(** The value of [break], and the reason of an Unknown. *)
Definition break_signal : any := GoObject "interpreter.breakSignal" 0 (Ok (b "{}")).
Definition is_break (v : any) : bool :=
  match v with GoObject type _ _ => bool_decide (type = "interpreter.breakSignal"%string) | _ => false end.
Definition reason_of (v : any) : option bytes := match v with Unknown reason => Some reason | _ => None end.

Definition DefaultCommitBufferLimit : Z := 10000.
Definition MaxCallDepth : Z := 1000.
Definition NewScope : Scope := mkScope ∅ None (Some ∅).

(** ** Operations *)

Section Operations.
Context {T W : Type} `{Tree T} `{External W} `{GoLib}.
Local Abbreviation M A := (Op (Interpreter T W) A).

Definition gets {A} (f : Interpreter T W → A) : M A := λ st, (st, Ok (f st)).
Definition from_tree {A} (m : Op T A) : M A := op_zoom tree set_tree m.
Definition from_world {A} (m : W → W * A) : M A := λ st,
  let '(w, a) := m (world st) in (set_world w st, Ok a).

(** [Scope.Get]; [fuel] bounds the chain of enclosing scopes. *)
Fixpoint scope_Get (fuel : nat) (ss : list Scope) (id : nat) (name : bytes) : option any :=
  match fuel, ss !! id with
  | S fuel, Some s =>
      match local s !! name with
      | Some v => Some v
      | None => match parent s with Some p => scope_Get fuel ss p name | None => None end
      end
  | _, _ => None
  end.
Definition Get (name : bytes) : M (option any) :=
  gets (λ st, scope_Get (length (scopes st)) (scopes st) (scope st) name).

Definition alter_local (f : gmap bytes any → gmap bytes any) (id : nat) (ss : list Scope) : list Scope :=
  alter (λ s, mkScope (f (local s)) (parent s) (referenceMap s)) id ss.
(** [Scope.Set] of the current scope. *)
Definition Set_ (name : bytes) (value : any) : M unit :=
  op_modify (λ st, set_scopes (alter_local (<[name := value]>) (scope st) (scopes st)) st).

Fixpoint scope_Update (fuel : nat) (ss : list Scope) (id : nat) (name : bytes) (value : any) : list Scope :=
  let here := alter_local (<[name := value]>) id ss in
  match fuel, ss !! id with
  | S fuel, Some s =>
      match local s !! name, parent s with
      | None, Some p =>
          match scope_Get fuel ss p name with
          | Some _ => scope_Update fuel ss p name value
          | None => here
          end
      | _, _ => here
      end
  | _, _ => here
  end.
Definition Update (name : bytes) (value : any) : M unit := op_modify (λ st,
  set_scopes (scope_Update (length (scopes st)) (scopes st) (scope st) name value) st).

(** [s.NewChildScope()]: the index of the new scope. *)
Definition NewChildScope (s : nat) : M nat := λ st,
  (set_scopes (scopes st ++ [mkScope ∅ (Some s) None]) st, Ok (length (scopes st))).
Definition enter (s : nat) : M unit := op_modify (set_scope s).

(** ** The commit buffer *)

Definition dotted (p : list bytes) : bytes := Join p (b ".").
(** A path printed with %v. *)
Definition format_path (p : list bytes) : bytes := b "[" ++ Join p (b " ") ++ b "]".

(** Stage a write; nil, or the Unknown of a full buffer. *)
Definition stageWriteQuietly (p : Path) (value : Value) (author : Z) (quiet : bool) : M (option any) := λ st,
  if limit st <=? len (writes st) then (st, Ok (Some (Unknown (b "commit buffer exceeded"))))
  else (set_writes (writes st ++ [mkPending p value author (quiet || (0 <? quietDepth st))]) st, Ok None).
Definition stageWrite (p : Path) (value : Value) (author : Z) : M (option any) :=
  stageWriteQuietly p value author false.

Definition path_of (st : Interpreter T W) (p : Path) : list bytes := segments (arrays st) p.

Definition discardBuffer : M unit := op_modify (set_writes []).

(** The value of the last staged write to a path. *)
Definition getStagedWrite (p : list bytes) : M (option Value) :=
  gets (λ st, pw_value <$> last (filter (λ w, path_of st (pw_path w) = p) (writes st))).

(** One staged write applied: whether it changed anything, or the error. *)
Definition writeReportingChange (w : PendingWrite) : M (res bool) := λ st,
  let '(clock, now) := ext_Now (world st) in
  op_try (from_tree (tree_WriteReportingChange (UnixMicro now) (path_of st (pw_path w)) (pw_value w)
    (pw_author w))) (set_world clock st).

Definition announce (w : PendingWrite) : M unit :=
  op_modify (λ st, set_changedPaths (changedPaths st ++ [path_of st (pw_path w)]) st).

(** [flushBufferDirect]: nil, or the error. *)
Fixpoint flush_writes (ws : list PendingWrite) : M (option bytes) :=
  match ws with
  | [] => discardBuffer;; mret None
  | w :: ws =>
      r ← writeReportingChange w;
      match r with
      | Ok changed =>
          (if changed && negb (pw_quiet w) then announce w else mret tt);; flush_writes ws
      | Err e | Panic e =>
          discardBuffer;;
          p ← gets (λ st, path_of st (pw_path w));
          mret (Some (b "write failed for path " ++ format_path p ++ b ": " ++ b e))
      end
  end.
Definition flushBufferDirect : M (option bytes) := ws ← gets writes; flush_writes ws.

(** [CommitCoordinator.StageWrites]. *)
Definition StageWrites (cc : CommitCoordinator) (ws : list PendingWrite) : option CommitCoordinator :=
  if bufferLimit cc <? len (pendingWrites cc) + len ws then None
  else Some (mkCoordinator (pendingWrites cc ++ ws) (bufferLimit cc)).

Fixpoint announce_all (ws : list PendingWrite) : M unit :=
  match ws with
  | [] => mret tt
  | w :: ws => (if pw_quiet w then mret tt else announce w);; announce_all ws
  end.

Definition flushBuffer : M (option bytes) :=
  ws ← gets writes;
  if bool_decide (length ws = 0%nat) then mret None else
  c ← gets coordinator;
  match c with
  | None => flushBufferDirect
  | Some cc =>
      match StageWrites cc ws with
      | None =>
          discardBuffer;;
          mret (Some (b "failed to stage writes with coordinator: commit buffer exceeded: " ++
            format_int (len (pendingWrites cc)) ++ b " + " ++ format_int (len ws) ++ b " > " ++
            format_int (bufferLimit cc)))
      | Some cc' =>
          op_modify (set_coordinator (Some cc'));; announce_all ws;; discardBuffer;; mret None
      end
  end.

(** [GetWrittenPaths] and [ChangedPaths]. *)
Definition GetWrittenPaths (st : Interpreter T W) : list (list bytes) :=
  map (λ w, path_of st (pw_path w)) (filter (λ w, pw_quiet w = false) (writes st)).
Definition ChangedPaths : M (list (list bytes)) := λ st,
  (set_changedPaths [] st, Ok (changedPaths st)).

(** Whether an Unknown that is the result of a program discards its writes. *)
Definition shouldRollback (reason : bytes) : bool :=
  existsb (λ s, contains reason (b s))
    ["commit buffer exceeded"; "commit failed"; "failed to read path"; "failed to write path";
     "storage error"; "parse error"; "interpreter error";
     "unknown function"; "undefined_function"; "unsupported statement type";
     "unsupported expression type"].

(** ** Paths *)

Definition agent_home (st : Interpreter T W) : list bytes := [b "world"; b "agent"; format_int (agent st)].
Definition is_part (p : list bytes) (i : nat) (s : string) : bool := bool_decide (p !! i = Some (b s)).

Definition resolve (st : Interpreter T W) (parts : list bytes) : list bytes :=
  match parts with
  | [] => parts
  | first :: rest =>
      if bool_decide (first = b "my") then
        if is_part parts 1 "computer" then parts else agent_home st ++ rest
      else if bool_decide (first = b "world") then parts
      else agent_home st ++ parts
  end.
Definition resolvePath (parts : list bytes) : M (list bytes) := gets (λ st, resolve st parts).
(* ===== verification/MblEval.v ===== *)
(** * The MBL interpreter (internal/mbl/interpreter/interpreter.go)

    The evaluator of expressions and statements, one definition per method of
    the source, on the state of [MblState].  The methods call one another through
    the syntax tree and, by procedure calls, through the procedures of the state:
    a method takes the evaluator of expressions and of statements it recurses
    to ([Sem]), and [level] ties the knot, one level for each node entered.
    The libraries of my.computer are in [MblLibrary]; inputs and outputs and JSON
    are the class [External].

    A statement gives a value or the signal of a [return]; the signal of a
    [break] is a value, which a procedure can hand to its caller. *)
From stdpp Require Import gmap.
From S2P Require Import Prelude Utf8 GoTime GoFloat ValueCodec MblTokens MblLexer MblValue MblCompare MblCoerce MblAst MblState MblBuiltins MblLibrary.

Inductive result := Val (v : any) | ReturnSignal (v : any).

(** [unwrapReturn]. *)
Definition unwrapReturn (r : result) : any := match r with Val v | ReturnSignal v => v end.

Definition maxIterations : Z := 100000.
Definition maxForLoopElements : Z := 100000.
Definition MaxRecordNodes : Z := 10000.

Definition nil_panic {S A} : Op S A := op_lift nil_deref.
Definition eval_out_of_fuel {S A} : Op S A := op_err "out of fuel".

Record Sem (T W : Type) := mkSem {
  sem_expression : Expression → Op (Interpreter T W) any;
  sem_statement : Statement → Op (Interpreter T W) result
}.
Arguments mkSem {T W}.
Arguments sem_expression {T W}.
Arguments sem_statement {T W}.

Section Eval.
Context {T W : Type} `{Tree T} `{External W} `{GoLib}.
Local Abbreviation M A := (Op (Interpreter T W) A).

(** ** Reading *)

(** A stored value converted: what the source tests with [err == nil]. *)
Definition to_mbl (v : Value) : M (option any) :=
  r ← op_try (op_lift (storageToMBL v)); mret (match r with Ok x => Some x | _ => None end).

(** The staged value of a path, converted, or else the stored one. *)
Definition staged_mbl (p : list bytes) : M (option any) :=
  staged ← getStagedWrite p;
  match staged with Some v => to_mbl v | None => mret None end.
Definition stored_mbl (p : list bytes) : M (option any) :=
  r ← read_tree p;
  match r with Ok v => to_mbl v | _ => mret None end.
Definition staged_or_stored (p : list bytes) : M (option any) :=
  staged ← staged_mbl p;
  match staged with Some v => mret (Some v) | None => stored_mbl p end.

Definition is_true_text (v : any) : bool :=
  match v with Text s => bool_decide (s = b "true") | _ => false end.
Definition checkCascadeAtPath (basePath : list bytes) (varName : bytes) : M (option any) :=
  meta ← stored_mbl (basePath ++ [varName; b "@cascade"]);
  match meta with
  | Some v => if is_true_text v then stored_mbl (basePath ++ [varName]) else mret None
  | None => mret None
  end.
Fixpoint first_cascade (patterns : list (list bytes)) (varName : bytes) : M (option any) :=
  match patterns with
  | [] => mret None
  | p :: patterns =>
      v ← checkCascadeAtPath p varName;
      match v with Some _ => mret v | None => first_cascade patterns varName end
  end.
Definition resolveCascade (varName : bytes) : M (option any) :=
  first_cascade [[b "world"; b "org"]; [b "world"; b "config"]; [b "world"]] varName.

Definition current_scope (st : Interpreter T W) : Scope := default (mkScope ∅ None None) (scopes st !! scope st).

Definition resolveReference (attributeID : Z) : M any :=
  refs ← gets (λ st, referenceMap (current_scope st));
  match refs with
  | None => mret (fail "reference map not initialized")
  | Some m =>
      match m !! attributeID with
      | None => mret (Unknown (b "reference with AttributeID " ++ format_int attributeID ++ b " not found"))
      | Some target =>
          v ← staged_or_stored target;
          mret (default (Unknown (b "could not read target path " ++ format_path target)) v)
      end
  end.

Fixpoint accessRecordFields (currentValue : any) (fieldNames : list bytes) : M any :=
  match fieldNames with
  | [] => mret currentValue
  | fieldName :: rest =>
      match currentValue with
      | Record fields =>
          match field_lookup fieldName fields with
          | Some (Reference id) => v ← resolveReference id; accessRecordFields v rest
          | Some v => accessRecordFields v rest
          | None => mret (Unknown (b "field '" ++ fieldName ++ b "' not found in record"))
          end
      | _ => mret (Unknown (b "cannot access field '" ++ fieldName ++ b "' on non-record type"))
      end
  end.
Lemma untouched_refl st : untouched st st.
Proof. by split. Qed.
Lemma untouched_trans st1 st2 st3 : untouched st1 st2 → untouched st2 st3 → untouched st1 st3.
Proof.
  intros H12 H23 E. destruct (H12 E) as (A1 & A2 & A3), (H23 E) as (B1 & B2 & B3).
  split_and!; [by transitivity (tree st2)|congruence..].
Qed.
Lemma kept_refl st : kept st st.
Proof. split; auto using untouched_refl. Qed.
Lemma kept_trans st1 st2 st3 : kept st1 st2 → kept st2 st3 → kept st1 st3.
Proof.
  intros [] []. split; [congruence..|lia|by eapply untouched_trans].
Qed.
Hint Resolve untouched_refl kept_refl : core.

Definition outcome {A} st (x : State * res A) : Prop :=
  match x with
  | (st', Ok _) => Inv st' ∧ kept st st'
  | (st', Panic _) => untouched st st'
  | (_, Err _) => False
  end.
Definition Safe {A} (K c : nat) (m : M A) : Prop := ∀ st,
  Inv st → (K ≤ length (scopes st))%nat → MaxCallDepth ≤ callDepth st + Z.of_nat c → outcome st (m st).

(** ** Rules *)

Lemma Safe_ret {A} K c (a : A) : Safe K c (mret a).
Proof. by split. Qed.
Lemma outcome_after {A} st st1 (x : State * res A) : kept st st1 → outcome st1 x → outcome st x.
Proof.
  intros Hk. destruct x as [st2 [a|e|e]]; cbn; [|done|].
  - intros [? ?]. split; [done|]. by eapply kept_trans.
  - eapply untouched_trans, Hk.
Qed.
Lemma outcome_bind {A B} st (m : M A) (f : A → M B) : outcome st (m st) →
  (∀ st1 a, m st = (st1, Ok a) → Inv st1 → kept st st1 → outcome st1 (f a st1)) → outcome st ((m ≫= f) st).
Proof.
  intros Hm Hf. unfold mbind, op_bind. destruct (m st) as [st1 [a|e|e]]; [|done..].
  destruct Hm as [Hi Hk]. eapply outcome_after; [done|]. by apply Hf.
Qed.
(** Every value of [m] satisfies [P]. *)
Definition returns {A} (P : A → Prop) (m : M A) : Prop := ∀ st,
  match (m st).2 with Ok a => P a | _ => True end.
Lemma Safe_bind_returns {A B} (P : A → Prop) K c (m : M A) (f : A → M B) :
  Safe K c m → returns P m → (∀ a, P a → Safe K c (f a)) → Safe K c (m ≫= f).
Proof.
  intros Hm HP Hf st Hi HK Hc. apply outcome_bind; [by apply Hm|].
  intros st1 a Ha Hi1 [Hd _ _ _ Hl _]. apply Hf; [|done|lia|lia].
  specialize (HP st). by rewrite Ha in HP.
Qed.
Lemma returns_any {A} (m : M A) : returns (λ _, True) m.
Proof. intros st. by destruct (m st).2. Qed.
Lemma Safe_bind {A B} K c (m : M A) (f : A → M B) :
  Safe K c m → (∀ a, Safe K c (f a)) → Safe K c (m ≫= f).
Proof. intros. eapply Safe_bind_returns; [done|apply returns_any|done]. Qed.
Lemma Safe_weaken {A} K K' c (m : M A) : (K ≤ K')%nat → Safe K c m → Safe K' c m.
Proof. intros HK Hm st Hi HK' Hc. apply Hm; [done|lia|done]. Qed.
Lemma Safe_gets {A} K c (f : State → A) : Safe K c (gets f).
Proof. by split. Qed.
Lemma Safe_lift {A} K c (r : res A) : no_error r → Safe K c (op_lift r).
Proof. intros Hr st Hi _ _. by destruct r; cbn in *. Qed.
Lemma Safe_panic {A} K c : Safe K c (@nil_panic State A).
Proof. by apply Safe_lift. Qed.
Lemma Safe_lift_panic {A} K c e : Safe K c (op_lift (@Panic A e)).
Proof. by apply Safe_lift. Qed.
Lemma Safe_try_lift {A} K c (r : res A) : Safe K c (op_try (op_lift r)).
Proof. intros st Hi _ _. by destruct r; cbn; try split. Qed.

(** A read of the database. *)
Lemma Inv_set_tree st t : R (tree st) t → Inv st → Inv (set_tree t st) ∧ kept st (set_tree t st).
Proof. intros HR []. split; split; cbn; auto. by split. Qed.
Lemma Safe_from_tree {A} K c (m : Op T A) : keeps m → Safe K c (op_try (from_tree m)).
Proof.
  intros Hm st Hi _ _. unfold op_try, from_tree, op_zoom. specialize (Hm (tree st)).
  destruct (Inv_set_tree st (m (tree st)).1 Hm Hi) as [? Hk].
  destruct (m (tree st)) as [t [a|e|e]]; cbn in *; [done..|apply Hk].
Qed.
Lemma Safe_from_world {A} K c (m : W → W * A) : Safe K c (from_world m).
Proof.
  intros st [] _ _. unfold from_world. destruct (m (world st)) as [w a].
  split; split; cbn; done.
Qed.

(** Changes of the state. *)
Lemma Safe_modify K c (f : State → State) :
  (∀ st, Inv st → Inv (f st) ∧ kept st (f st)) → Safe K c (op_modify f).
Proof. intros Hf st Hi _ _. by apply Hf. Qed.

────

__Instructions to follow__
From the material above, copy exactly the lines between the line holding "else agent_home st ++ parts" and the line holding "(** * The MBL", inclusive, and only those.

__Task answer__
      else agent_home st ++ parts
  end.
Definition resolvePath (parts : list bytes) : M (list bytes) := gets (λ st, resolve st parts).
(* ===== verification/MblEval.v ===== *)
(** * The MBL interpreter (internal/mbl/interpreter/interpreter.go)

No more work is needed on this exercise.